コロナ禍でのマラヤーラム語の出版事情―A. V. スリークマール

Report / アジア文芸プロジェクト”YOMU”(インド)

マラヤーラム語は、1956年にトラヴァンコール、コチおよびマラバール地域がケララ州として統合されるまで、民衆の間の口語であった。インド全体で言語の区分に基づく州ができたとき、マラヤーラム語話者の州は文化的にも統一され、ケララという名前で成立した。州の誕生以前のマラヤーラム語を話す人々のアイデンティティは、新聞、定期刊行物や書籍といった印刷媒体の拡がりを通して存在していた。言い換えれば、印刷物や書籍は、マラヤーラム語話者のアイデンティティ形成において大きな役割を担っていたのである。

インドが独立する2年前である1945年、P. N.パニッカー(P. N. Panicker)が代表を務める全トラヴァンコール図書館協会(All Travancore Library Association)は、新たな図書館の設立を試みた。その取り組みは、コチとマラバール地域へも拡大し、本の出版と普及が新たな段階へと到達した。ケララが州として誕生すると、図書館協会はケララ州図書館協議会(Kerala State Library Council)へ改組された。読書文化と州内の識字能力向上を促進するにあたって、ケララ州図書館協議会と書籍が重要な役割を果たした。この功績が称えられ、1975年にケララ州図書館協議会はユネスコ・クルプスカヤ・リテラシー賞(UNESCO Krupskaya literacy prize)を受賞した。現在ケララには、8千の付属図書館といくつかの私立図書館があり、この他にも千を超える高等教育機関、1万5千以上の学校図書館において学術図書館が稼働している。

これらすべてを通じて発展してきた読書文化が果たした基盤的な役割により、マラヤーラム語話者は知的・文化的に高められてきた。インドの他の州と比較しても、人々のグローバルな視点、社会化、生活水準においてケララが高い地位にあるのは、すべてこの読書文化のおかげである。ケララ州成立初期には予算の50%近くが教育に充てられ、地方の図書館を助成するための基金が設けられていた。今日でも地方の図書館と読書室を支援するために、地方自治体によって財産税と共に特別図書館税が徴収されている。

およそ100社のベンチャーの出版社が、現在ケララで稼働しており、毎年3千冊以上の本が出版されている。

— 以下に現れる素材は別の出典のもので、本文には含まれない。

Definition with_lock (g : Inner) (row : RowId) (l : RowLock) : Inner :=
  mkInner (<[row := l]> (locks g)) (waiters g) (wait_for g).

(** A [HashSet]'s iteration order: some enumeration of its elements. *)
Definition iter_order (it : gset Z -> list Z) : Prop := forall s, it s ≡ₚ elements s.

(** [executor/src/lockmgr.rs:193-234] try_acquire_locked: [None] is the panic
    of either [expect]. *)
Definition try_acquire_locked (it : gset Z -> list Z) (inner : Inner) (row : RowId)
    (mode : LockMode) (my_xid : Z) : option (Acquire * Inner) :=
  match locks inner !! row with
  | None => Some (Acquired, with_lock inner row (mkRowLock mode {[my_xid]}))
  | Some lock =>
      if decide (my_xid ∈ holders lock) then
        if decide (mode = Exclusive /\ rl_mode lock = Shared) then
          if decide (size (holders lock) = 1%nat) then
            Some (Acquired, with_lock inner row (mkRowLock Exclusive (holders lock)))
          else
            other ← head (filter (fun h => h <> my_xid) (it (holders lock)));
            Some (Conflict other, inner)
        else Some (Acquired, inner)
      else if decide (mode = Shared /\ rl_mode lock = Shared) then
        Some (Acquired, with_lock inner row (mkRowLock Shared ({[my_xid]} ∪ holders lock)))
      else
        h ← head (it (holders lock));
        Some (Conflict h, inner)
  end.

(** [executor/src/lockmgr.rs:238-253] check_cycle: the walk, bounded by fuel. *)
Fixpoint check_cycle_from (fuel : nat) (wf : gmap Z Z) (seen : gset Z) (cur my_xid : Z)
  : option CycleCheck :=
  match fuel with
  | O => None
  | S fuel =>
      if decide (cur = my_xid) then Some Deadlock
      else if decide (cur ∈ seen) then Some CycleOk
      else match wf !! cur with
           | Some next => check_cycle_from fuel wf ({[cur]} ∪ seen) next my_xid
           | None => Some CycleOk
           end
  end.

(** [executor/src/lockmgr.rs:238-253] check_cycle: every step adds a waiting
    transaction to [seen], so one more step than there are edges is enough. *)
Definition check_cycle (wf : gmap Z Z) (holder my_xid : Z) : CycleCheck :=
  default CycleOk (check_cycle_from (S (size wf)) wf ∅ holder my_xid).

(** Outcome of one turn of [acquire]'s loop. *)
Inductive AcquireTurn : Type := TGranted | TDeadlock | TBlocked (notify : Z).

(** [executor/src/lockmgr.rs:117-152] acquire: one turn of the loop; [n] is the
    id of the [Notify] it creates when it has to wait. *)
Definition acquire_turn (it : gset Z -> list Z) (g : Inner) (n : Z) (row : RowId)
    (mode : LockMode) (my_xid : Z) : option (AcquireTurn * Inner) :=
  '(r, g) ← try_acquire_locked it g row mode my_xid;
  match r with
  | Acquired => Some (TGranted, mkInner (locks g) (waiters g) (delete my_xid (wait_for g)))
  | Conflict holder =>
      match check_cycle (wait_for g) holder my_xid with
      | Deadlock =>
          Some (TDeadlock, mkInner (locks g) (waiters g) (delete my_xid (wait_for g)))
      | CycleOk =>
          Some (TBlocked n,
                mkInner (locks g)
                  (<[holder := default [] (waiters g !! holder) ++ [n]]> (waiters g))
                  (<[my_xid := holder]> (wait_for g)))
      end
  end.

(** [executor/src/lockmgr.rs:95-109] reacquire_exclusive *)
Definition reacquire_exclusive (g : Inner) (row : RowId) (my_xid : Z) : Inner :=
  let lock := default (mkRowLock Exclusive ∅) (locks g !! row) in
  with_lock g row (mkRowLock Exclusive ({[my_xid]} ∪ holders lock)).

(** What [retain] keeps of one lock. *)
Definition release_lock (my_xid : Z) (lock : RowLock) : option RowLock :=
  let hs := holders lock ∖ {[my_xid]} in
  if decide (hs = ∅) then None else Some (mkRowLock (rl_mode lock) hs).

(** [executor/src/lockmgr.rs:155-171] release_all: also returns the notifiers
    to wake. *)
Definition release_all (g : Inner) (my_xid : Z) : Inner * list Z :=
  (mkInner (omap (release_lock my_xid) (locks g)) (delete my_xid (waiters g))
     (delete my_xid (wait_for g)),
   default [] (waiters g !! my_xid)).

(** ** The wait-for graph *)

Definition edge (wf : gmap Z Z) (x y : Z) : Prop := wf !! x = Some y.

Definition acyclic (wf : gmap Z Z) : Prop := forall x, ~ tc (edge wf) x x.

Lemma edge_det wf x y z : edge wf x y -> edge wf x z -> y = z.
Proof. unfold edge. congruence. Qed.

Lemma rtc_edge_next wf x y z : edge wf x y -> x <> z -> (rtc (edge wf) x z <-> rtc (edge wf) y z).
Proof.
  intros Hxy Hne. split; [|intros Hr; eapply rtc_l; [exact Hxy|exact Hr]].
  intros [-> | (w & Hw & Hr)]%rtc_inv; [done|]. by rewrite (edge_det _ _ _ _ Hxy Hw).
Qed.

(** Visited transactions: none is the one asking, and their edges stay inside. *)
Definition seen_ok (wf : gmap Z Z) (seen : gset Z) (cur my_xid : Z) : Prop :=
  (my_xid ∉ seen) /\ forall x y, x ∈ seen -> edge wf x y -> y ∈ seen \/ y = cur.

Lemma seen_closed wf seen cur my_xid :
  seen_ok wf seen cur my_xid -> cur ∈ seen -> ~ rtc (edge wf) cur my_xid.
Proof.
  intros [Hmy Hcl] Hcur Hr. apply Hmy.
  enough (forall a b, rtc (edge wf) a b -> a ∈ seen -> b ∈ seen) as H by eauto.
  clear Hr. induction 1 as [|a b c Hab _ IH]; [done|]. intros Ha. apply IH.
  destruct (Hcl a b Ha Hab) as [H| ->]; done.
Qed.

Lemma check_cycle_from_spec fuel wf seen cur my_xid :
  seen_ok wf seen cur my_xid -> (size (dom wf ∖ seen) < fuel)%nat ->
  exists r, check_cycle_from fuel wf seen cur my_xid = Some r /\
    (r = Deadlock <-> rtc (edge wf) cur my_xid).
Proof.
  revert seen cur; induction fuel as [|fuel IH]; intros seen cur Hs Hf; [lia|]. simpl.
  case_decide as Hc; [subst; eexists; split; [done|]; split; [by constructor|done]|].
  case_decide as Hin.
  { eexists. split; [done|]. split; [done|]. intros Hr. by apply seen_closed in Hs. }
  destruct (wf !! cur) as [next|] eqn:En.
  - destruct (IH ({[cur]} ∪ seen) next) as (r & Er & Hr).
    + destruct Hs as [Hmy Hcl]. split; [set_solver|]. intros x y Hx Hxy.
      apply elem_of_union in Hx as [->%elem_of_singleton|Hx].
      * right. by eapply edge_det.
      * left. destruct (Hcl x y Hx Hxy) as [H| ->]; set_solver.
    + enough (size (dom wf ∖ ({[cur]} ∪ seen)) < size (dom wf ∖ seen))%nat by lia.
      apply subset_size. apply elem_of_dom_2 in En. set_solver.
    + exists r. split; [done|]. by rewrite (rtc_edge_next wf cur next my_xid).
  - eexists. split; [done|]. split; [done|].
    intros [-> | (w & Hw & _)]%rtc_inv; [done|]. unfold edge in Hw. congruence.
Qed.

(** The eager check is exact: it answers [Deadlock] just when the holder already
    waits, directly or through others, for the one asking; its walk ends. *)
Lemma check_cycle_spec wf holder my_xid :
  (exists r, check_cycle_from (S (size wf)) wf ∅ holder my_xid = Some r) /\
  (check_cycle wf holder my_xid = Deadlock <-> rtc (edge wf) holder my_xid).
Proof.
  destruct (check_cycle_from_spec (S (size wf)) wf ∅ holder my_xid) as (r & Er & Hr).
  - split; set_solver.
  - rewrite difference_empty_L, size_dom. lia.
  - split; [by eexists|]. unfold check_cycle. by rewrite Er.
Qed.

Lemma edge_delete wf x a b : edge (delete x wf) a b -> edge wf a b.
Proof. unfold edge. by intros [_ ?]%lookup_delete_Some. Qed.

Lemma acyclic_delete wf x : acyclic wf -> acyclic (delete x wf).
Proof.
  intros H y Hy. apply (H y). apply (tc_congruence id (edge wf) y y (edge_delete wf x) Hy).
Qed.

(** A path of the extended graph either avoids the new edge or reaches its
    source and continues from its target. *)
Lemma rtc_insert_inv wf x h a b :
  rtc (edge (<[x := h]> wf)) a b ->
  rtc (edge wf) a b \/ (rtc (edge wf) a x /\ rtc (edge wf) h b).
Proof.
  induction 1 as [a|a b c Hab _ IH]; [left; constructor|].
  unfold edge in Hab. apply lookup_insert_Some in Hab as [[-> ->]|[Hne Hab]].
  - right. split; [constructor|]. tauto.
  - destruct IH as [H|[H H']]; [left|right; split; [|done]]; by eapply rtc_l.
Qed.

Lemma acyclic_insert wf x h :
  acyclic wf -> ~ rtc (edge wf) h x -> acyclic (<[x := h]> wf).
Proof.
  intros Hac Hno y Hy.
  assert (exists z, edge (<[x := h]> wf) y z /\ rtc (edge (<[x := h]> wf)) z y) as (z & Hz & Hr).
  { inversion Hy; subst; eexists; split; [done|constructor|done|by apply tc_rtc]. }
  unfold edge in Hz. apply lookup_insert_Some in Hz as [[-> ->]|[Hne Hz]].
  - apply rtc_insert_inv in Hr. tauto.
  - apply rtc_insert_inv in Hr as [Hr|[Hzx Hhy]].
    + apply (Hac y). by eapply tc_rtc_r; [apply tc_once|].
    + apply Hno. transitivity y; [exact Hhy|]. by eapply rtc_l.
Qed.

(** Following the edges of an acyclic graph ends. *)
Lemma wait_for_sn wf x : acyclic wf -> sn (edge wf) x.
Proof.
  intros Hac. apply tc_finite_sn; [exact Hac|].
  exists (snd <$> map_to_list wf). intros y Hy.
  assert (exists w, edge wf w y) as [w Hw] by (clear -Hy; induction Hy; eauto).
  apply list_elem_of_fmap. exists (w, y). split; [done|]. by apply elem_of_map_to_list.
Qed.

(** ** The lock manager and the sessions blocked on it *)

(** A session blocked in [acquire]: the request it retries on wake-up, and the
    notifier it awaits. *)
Record Blocked : Type := mkBlocked { bl_row : RowId; bl_mode : LockMode; bl_notify : Z }.

(** [ls_disturbed] is bookkeeping for the statements below: the rows that recovery has
    locked although another transaction held them, until all of them have let go. *)
Record LockSys : Type := mkLockSys {
  ls_inner : Inner;
  ls_blocked : gmap Z Blocked;
  ls_permits : gset Z;
  ls_fresh : Z;
  ls_disturbed : gset RowId
}.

そして、その3倍もの数の本が再版される。新刊は平均して千部から3千部印刷され、ベストセラー作家は5千から1万部を販売する。これらの本は数百件の書店、オンラインストア、ケララ中の学校やカレッジ・大学の図書館を通じて読者に届けられている。

ケララが高い購買力を持つ消費者社会となってきているとともに、マラヤーラム語話者には図書館に頼らずに、本を買うという習慣が定着しつつある。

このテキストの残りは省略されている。